11 November 2018
By Danny Mutembe, CEO, Conseil Medical Supply and Co-Founder Rwanda Healthcare Federation
Health is a major challenge for Africa where HIV/AIDS, TB and Malaria, and a myriad of other diseases, kill millions of people each year. This terrible human cost is a major factor that impedes the continent’s efforts to escape poverty. Many deaths could be prevented with timely access to appropriate and affordable medicines.

As a matter of fact, health is a very important prerequisite to achieving the Millennium Development Goals (MDGs). Since the year 2000 substantive amounts of money have become available through international organisations such as The Global Fund to increase access to life-saving drugs. Very few of these drugs are currently procured from African producers. In a globalising world this might seem appropriate, but the specific realities in pharmaceuticals mean that further development of local manufacturing has the potential to positively impact the health outcomes in developing countries, as well as adding to economic growth.

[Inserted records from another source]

(* ===== verification/Ecommerce.v ===== *)
(** * The product assistant (platforms/ecommerce)

    [Domain] is domain.py and catalog.py, [Retrieval] the deterministic hybrid
    retriever of retrieval.py, [Workflow] the corrective workflow of workflow.py,
    [Tools] the tool registry of tools.py and [Api] the handlers of api.py.  The
    generator of the workflow is a stateful call; its own deterministic one and
    the one over a model endpoint are definitions.  Sums of [1.0] and [-1.0] are
    exact, so the order of a set of tokens does not matter; sets are lists
    without duplicates. *)

From Stdlib Require Import String Ascii ZArith Lia SpecFloat.
From stdpp Require Import base list strings.
From S2P Require Import Prelude PyStr PyDict PyFloat Hash Regex Json Security Agents Telemetry.

Module Domain.

Record Product := {
  product_id : string;
  name : string;
  category : string;
  description : string;
  price_cad : float;
  rating : float;
  review_count : Z;
  features : list string;
  source : string;
}.
Definition product_id_re : re := Cat (lit "prod-") (rep 3 (Chr is_digit)).
Definition Product_valid (p : Product) : bool :=
  fullmatch product_id_re p.(product_id) && len_between 2 160 p.(name) && len_between 2 80 p.(category) &&
  len_between 10 2000 p.(description) && fltb (f_of_Z 0) p.(price_cad) && fleb p.(price_cad) (f_of_Z 100000) &&
  fleb (f_of_Z 0) p.(rating) && fleb p.(rating) (f_of_Z 5) && (0 <=? p.(review_count)) &&
  (1 <=? length p.(features))%nat && (length p.(features) <=? 30)%nat.
(** [Product.searchable_text] *)
Definition searchable_text (p : Product) : string :=
  join " " (p.(name) :: p.(category) :: p.(description) :: p.(features)).
(** [product.model_dump()] *)
Definition product_fields (p : Product) : dict string json :=
  [("product_id", JStr p.(product_id)); ("name", JStr p.(name)); ("category", JStr p.(category));
   ("description", JStr p.(description)); ("price_cad", JFloat p.(price_cad)); ("rating", JFloat p.(rating));
   ("review_count", JInt p.(review_count)); ("features", jstrs p.(features)); ("source", JStr p.(source))].

Record ChatRequest := { question : string; maximum_results : Z }.
Definition ChatRequest_valid (q : ChatRequest) : bool :=
  len_between 2 4000 q.(question) && (1 <=? q.(maximum_results)) && (q.(maximum_results) <=? 10).

Record ProductCatalog := { products : list Product; by_id : dict string Product }.
(** [ProductCatalog.__init__] *)
Definition new_catalog (ps : list Product) : res ProductCatalog :=
  match ps with
  | [] => raise ValueError "product catalog cannot be empty"
  | _ =>
      do? guard_raise (negb (length (map product_id ps) =? length (remove_dups (map product_id ps)))%nat)
            ValueError "product IDs must be unique" in
      Ok {| products := ps; by_id := dict_of (map (fun p => (p.(product_id), p)) ps) |}
  end.
(** [ProductCatalog.load] of the decoded items. *)
Definition load (items : list Product) : res ProductCatalog :=
  do? guard_raise (negb (forallb Product_valid items)) ValidationError "product fields are invalid" in
  new_catalog items.

End Domain.

Module Retrieval.
Import Domain.

(** [TOKEN.findall(value)]: the maximal runs of the class. *)
Fixpoint runs (cur : list ascii) (l : list ascii) : list string :=
  let emit rest := match cur with [] => rest | _ => of_chars (rev cur) :: rest end in
  match l with
  | [] => emit []
  | c :: r => if is_lower_digit c then runs (c :: cur) r else emit (runs [] r)
  end.
Definition findall (value : string) : list string := runs [] (chars value).
Definition STOPWORDS : list string :=
  ["a"; "an"; "and"; "are"; "for"; "has"; "i"; "is"; "it"; "me"; "of"; "or"; "the"; "to"; "what"; "which"; "with"].
(** [tokens] *)
Definition tokens (value : string) : list string := remove_dups (findall (casefold value)).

In sub-Saharan Africa (SSA), where the overall pharmaceutical market size is worth US$ 20 billion annually, the production of life-saving medicines is furthermore concentrated in very few countries: 50 per cent of pharmaceutical manufacturing takes place in South Africa and an additional 40 per cent in Nigeria, Ghana, Kenya and Uganda combined.
These pharmaceutical markets are expected to have a compound annual growth rate of 12 per cent in 2018 according to IMS Health Reports. The Sub-Saharan Africa Pharmaceutical Yearbook (July 2011) also notes that pharmaceuticals alleviating chronic conditions such as hypertension and diabetes represent lucrative growth opportunities, as do those for the therapeutic segments including anti-infectives, cardiovascular, diabetes, respiratory, oncology and central nervous system medicines. The anti-infective pharmaceutical market, which comprises antiretrovirals, antimalarials and antibiotics, is expected to represent close to 45 per cent of sales, remaining the primary market due to the high malaria burden. The cardiovascular segment represents 11.8 per cent of sales, and the central nervous system and oncology 4.3 per cent and 3.3 per cent respectively. However, oncology medicine is forecast to generate growth of 12.9 per cent per annum, driven primarily by an expanding middle class and underlying strong economic growth. Therefore, Africa remains one of the fastest growing economies in the world. The recent signing of the African Continental Free Trade Area (AfCFTA) in Kigali this March will boost intra-Africa trading with a combined GDP of US$ 2.5 trillion; where 44 out of 55 countries have already signed the treaty. The overall African Pharmaceutical sector is worth US$ 30 billion per annum and is expected to be worth US$ 65 billion by 2020. However, the pharmaceutical manufacturing sector in Africa contributes to only 25-30 per cent of the continent’s needs. The continent depends largely on imports from Asia, frequently with long lead times. The pharmaceutical sector is seen as a strategic sector, and high dependency on imports of essential medicines have raised security concern about the continuity of supply.